Les septuagénaires ne pourront plus bénéficier de l’exonération de charges patronales. Celle-ci ne remplissait plus son rôle, selon le ministère du Travail.
Bien malin celui qui peut fixer un âge à partir duquel les Français ont besoin d’une personne pour les aider dans leurs tâches du quotidien. Le gouvernement, lui, estime connaître la réponse. Ce sera 80 ans. Tel est, en effet, le nouveau seuil à partir duquel les séniors pourront profiter d’un abattement de cotisation patronale pour l’emploi d’un aide à domicile. Alors qu’il était fixé jusqu’ici à 70 ans, un décret du 8 avril, qui s’applique rétroactivement depuis le 1er janvier 2026, est venu le modifier.
Concrètement, toute personne âgée de 70 ans ou plus pouvait jusqu’alors ne payer aucune cotisation patronale pour l’emploi d’un individu chargé de l’aider à domicile. Cette dernière appellation couvre un spectre large d’activité allant du ménage aux courses, en passant par le bricolage. Dorénavant, cet abattement, qui reste sans condition de dépendance ou de revenus, ne s’appliquera que si au moins un des membres du foyer est âgé de 80 ans ou plus. En revanche, les autres aides pour les personnes en situation de handicap, tout comme le crédit d’impôt pour les particuliers employeurs, sont maintenus.
À lire aussi
90 milliards d’euros par an : le coût exorbitant des niches fiscales à l’utilité incertaine
Allongement de l’espérance de vie
Pour les septuagénaires concernés, cette mesure pourrait générer un surcoût de l’ordre de 15 à 20%, selon les calculs du média spécialisé Notre Temps. L’exécutif espère de son côté réaliser 100 millions d’euros d’économie. Du côté du gouvernement, on justifie ce choix en arguant qu’il «n’était pas normal que ce dispositif serve aussi de niche sociale boostée pour permettre à certaines personnes, sur la base d’un simple critère d’âge, et donc sans critère de revenu ni de fragilité, de ne rien payer pour la protection sociale de leurs employés à domicile». Par cette mesure, le dispositif sera donc, selon le ministère, recentré «sur ceux qui en ont besoin (bénéficiaires de la prestation de compensation du handicap ou de la prestation spécifique dépendance, parents d’enfants handicapés, familles en difficulté etc…)».

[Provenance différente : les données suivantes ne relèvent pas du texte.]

(* ===== verification/RustInterface.v ===== *)
(** * Building and bundling an application

    Models the Rust interface of the command line:
    [tauri-cli/Source/interface/rust.rs], [interface/rust/desktop.rs],
    [interface/rust/cargo_config.rs] and [interface/mod.rs], with the options of
    [build.rs], [bundle.rs] and [dev.rs]. It gives the arguments of Cargo, finds
    the binaries and the directory they are built in, and turns the
    configuration into the settings of the bundler. Cargo, the file system and
    the environment are the class [CargoEnv]. *)
From Stdlib Require Import Ascii QArith.
From S2P Require Import Prelude Acl Paths Numbers BuildSupport MigrateConfig BundleResources CargoManifest Bundler LinuxPackages.
Import Paths.

Module RustInterface.
Import Bundler.
#[local] Open Scope stdpp_scope.
#[local] Open Scope nat_scope.

(** ** Options *)
Record BuildOptions := mk_build {
  build_runner : option string;
  build_debug : bool;
  build_target : option string;
  build_features : option (list string);
  build_bundles : option (list PackageType);
  build_no_bundle : bool;
  build_args : list string;
  build_ci : bool;
}.

Record BundleOptions := mk_bundle_options {
  bundle_debug : bool;
  bundle_bundles : option (list PackageType);
  bundle_features : option (list string);
  bundle_target : option string;
  bundle_ci : bool;
}.

Record DevOptions := mk_dev {
  dev_runner : option string;
  dev_target : option string;
  dev_features : option (list string);
  exit_on_panic : bool;
  release_mode : bool;
  dev_args : list string;
  dev_no_watch : bool;
}.

Record Options := mk_options {
  runner : option string;
  debug : bool;
  opt_target : option string;
  features : option (list string);
  args : list string;
  no_watch : bool;
}.

Definition Options_from_build (o : BuildOptions) : Options :=
  mk_options (build_runner o) (build_debug o) (build_target o) (build_features o) (build_args o) true.
Definition Options_from_bundle (o : BundleOptions) : Options :=
  mk_options None (bundle_debug o) (bundle_target o) (bundle_features o) [] true.
Definition Options_from_dev (o : DevOptions) : Options :=
  mk_options (dev_runner o) (negb (release_mode o)) (dev_target o) (dev_features o) (dev_args o) (dev_no_watch o).
Definition BundleOptions_from (o : BuildOptions) : BundleOptions :=
  mk_bundle_options (build_debug o) (build_bundles o) (build_features o) (build_target o) (build_ci o).

(** ** Arguments of Cargo *)

(** [get_cargo_option]: the value after the equals sign, or the next argument. *)
Fixpoint get_cargo_option (l : list string) (option : string) : Datatypes.option string :=
  match l with
  | [] => None
  | a :: l =>
      if starts_with option a
      then match split_once "=" a with Some (_, p) => Some p | None => head l end
      else get_cargo_option l option
  end.

Definition get_profile (o : Options) : string :=
  default (if debug o then "dev" else "release") (get_cargo_option (args o) "--profile").
Definition get_profile_dir (o : Options) : string :=
  if decide (get_profile o = "dev") then "debug" else get_profile o.

(** [options.features.get_or_insert(Vec::new()).push(f)]. *)
Definition push_feature (f : string) (l : option (list string)) : option (list string) := Some (default [] l ++ [f]).

Inductive CliError :=
| ManifestFailed (e : CargoManifest.ManifestError)
| BundleFailed (e : BundleError)
| CliFailed (text : string).

Section Cargo.
Context {ML : CargoManifest.ManifestLib}.

Definition shared_options (fuel : nat) (desktop_dev mobile : bool) (m : CargoManifest.Manifest)
    (args : list string) (features : option (list string)) : outcome CliError (list string * option (list string)) :=
  if mobile then Ok (args ++ ["--lib"], push_feature "tauri/rustls-tls" features)
  else
    let args := if desktop_dev then args else args ++ ["--bins"] in
    all_features ← map_err ManifestFailed (CargoManifest.all_enabled_features fuel m (default [] features));
    if decide ("tauri/rustls-tls" ∈ all_features) then Ok (args, features)
    else Ok (args, push_feature "tauri/native-tls" features).

(** The arguments before and after the first double dash. *)
Fixpoint split_args (l : list string) : list string * list string :=
  match l with
  | [] => ([], [])
  | a :: l => if decide (a = "--") then ([], l) else let '(d, r) := split_args l in (a :: d, r)
  end.

(** Whether a default feature is kept in development. *)
Definition kept_in_dev (manifest_features : gmap string (list string)) (feature : string) : bool :=
  match manifest_features !! feature with
  | Some l => negb (bool_decide ("tauri/custom-protocol" ∈ l))
  | None => negb (bool_decide (feature = "tauri/custom-protocol"))
  end.

(** The arguments and features of Cargo, and the arguments of the application. *)
Definition dev_options (fuel : nat) (mobile : bool) (m : CargoManifest.Manifest) (args : list string)
    (features : option (list string)) : outcome CliError (list string * list string * option (list string)) :=
  let '(dev_args, run_args) := split_args args in
  '(args, features) ← shared_options fuel true mobile m dev_args features;
  if decide ("--no-default-features" ∈ args) then Ok (args, run_args, features)
  else
    let manifest_features := CargoManifest.Manifest_features m in
    let enable_features := filter (λ f, kept_in_dev manifest_features f = true)
                             (default [] (manifest_features !! "default")) in
    Ok (args ++ ["--no-default-features"], run_args,
        match enable_features with [] => features | _ => Some (default [] features ++ enable_features) end).

Definition build_options (fuel : nat) (mobile : bool) (m : CargoManifest.Manifest) (args : list string)
    (features : option (list string)) : outcome CliError (list string * option (list string)) :=
  shared_options fuel false mobile m args (push_feature "tauri/custom-protocol" features).

End Cargo.

Record RustupTarget := mk_rustup { target_name : string; installed : bool }.

(** [fetch_available_targets], on the output of rustup. *)
Definition parse_targets (stdout : string) : list RustupTarget :=
  filter (λ t, target_name t ≠ "")
    ((λ line, let words := split_on " " line in
              mk_rustup (default "" (head words)) (bool_decide (words !! 1 = Some "(installed)"))) <$> split_on "010" stdout).

Definition find_target (target : string) (l : list RustupTarget) : option RustupTarget :=
  head (filter (λ t, target_name t = target) l).

Definition validate_target (available_targets : option (list RustupTarget)) (target : string) : outcome CliError () :=
  match available_targets with
  | Some l =>
      match find_target target l with
      | Some t =>
          if installed t then Ok ()
          else Err (CliFailed ("Target " +:+ target +:+ " is not installed (installed targets: " +:+
                    String.concat ", " (target_name <$> filter (λ t, installed t = true) l) +:+ "). Please run `rustup target add " +:+
                    target +:+ "`."))
      | None => Err (CliFailed ("Target " +:+ target +:+ " does not exist. Please run `rustup target list` to see the available targets."))
      end
  | None => Ok ()
  end.

(** The command line that runs Cargo: the program and its arguments. *)
Definition cargo_command (dev : bool) (o : Options) (available_targets : option (list RustupTarget))
    (config_features : list string) : outcome CliError (string * list string) :=
  _ ← match opt_target o with Some t => validate_target available_targets t | None => Ok () end;
  let features := config_features ++ default [] (features o) in
  Ok (default "cargo" (runner o),
      [if dev then "run" else "build"] ++ args o ++
      match features with [] => [] | _ => ["--features"; String.concat "," features] end ++
      (if negb (debug o) && negb (bool_decide ("--profile" ∈ args o)) then ["--release"] else []) ++
      match opt_target o with Some t => ["--target"; t] | None => [] end).

(** ** The Cargo manifest of the application *)
Inductive MaybeWorkspace (T : Type) := Workspace (workspace : bool) | Defined (value : T).
Arguments Workspace {T} workspace.
Arguments Defined {T} value.

Definition MaybeWorkspace_resolve {T} (v : MaybeWorkspace T) (label : string) (ws : option T) : outcome CliError T :=
  match v with
  | Defined v => Ok v
  | Workspace true =>
      ok_or ws (CliFailed ("error inheriting `" +:+ label +:+ "` from workspace root manifest's `workspace.package." +:+ label +:+ "`"))
  | Workspace false => Err (CliFailed ("`workspace=false` is unsupported for `package." +:+ label +:+ "`"))
  end.

Record WorkspacePackageSettings := mk_ws {
  ws_authors : option (list string);
  ws_description : option string;
  ws_homepage : option string;
  ws_version : option string;
  ws_license : option string;
}.

Record CargoPackageSettings := mk_cargo_package {
  cargo_name : string;
  cargo_version : option (MaybeWorkspace string);
  cargo_description : option (MaybeWorkspace string);
  cargo_homepage : option (MaybeWorkspace string);
  cargo_authors : option (MaybeWorkspace (list string));
  cargo_license : option (MaybeWorkspace string);
  cargo_default_run : option string;
}.

Record BinarySettings := mk_bin { bin_name : string; bin_path : option string }.

Record CargoSettings := mk_cargo {
  cargo_package : option CargoPackageSettings;
  ws_package : option (option WorkspacePackageSettings);
  cargo_bin : option (list BinarySettings);
}.

Record RustAppSettings := mk_app {
  manifest : CargoManifest.Manifest;
  cargo_settings : CargoSettings;
  cargo_package_settings : CargoPackageSettings;
  cargo_ws_package_settings : option WorkspacePackageSettings;
  package_settings : PackageSettings;
  config_build_target : option string;
  target_triple : string;
}.

(** Cargo, rustc, the files of the project and the environment. *)
Class CargoEnv := {
  current_dir : PathBuf;
  tauri_dir : PathBuf;
  (** [cargo metadata] *)
  metadata_target_directory : outcome CliError PathBuf;
  (** [Cargo.toml] of the application and of its workspace *)
  load_cargo : outcome CliError CargoSettings;
  load_workspace : outcome CliError CargoSettings;
  (** the host triple that rustc prints *)
  rustc_host : string;
  (** files *)
  file_exists : PathBuf → bool;
  read_dir : PathBuf → option (list PathBuf);
  rename_file : PathBuf → PathBuf → bool;
  (** a file of [.cargo], if it is one: its [build.target] *)
  read_cargo_config : PathBuf → outcome CliError (option string);
  cargo_home : option PathBuf;
  (** running Cargo with arguments, and lipo *)
  run_cargo : string * list string → bool;
  run_lipo : PathBuf → list PathBuf → bool;
  rustup_targets : option string;
  (** [TAURI_LINUX_AYATANA_APPINDICATOR] and pkg-config *)
  ayatana_appindicator : option string;
  library_path : string → option string;
}.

Cette niche fiscale était depuis longtemps dans le viseur de la Cour des comptes. Selon l’institution, celle-ci ne remplissait plus son rôle d’origine. À savoir, aider les personnes dépendantes et dotées de faibles ressources à s’offrir une aide à domicile. La borne d’âge avait été artificiellement placée à 60 ans lors de sa création en 1985, «à une époque où l’espérance de vie était moins élevée » rappelle l’institution. Avec l’allongement de la vie en bonne santé, le seuil a été une première fois décalé en 1992 à 70 ans. L’idée d’aller encore plus loin était depuis longtemps dans les projets de la macronie, puisqu’une proposition dans ce sens avait été faite dans le projet de loi de finance 2020, avant d’être abandonnée. En outre, la Cour souligne que depuis les années 1980 a été créé l’APA, l’allocation personnalisée d’autonomie. Celle-ci joue le même rôle que l’abattement.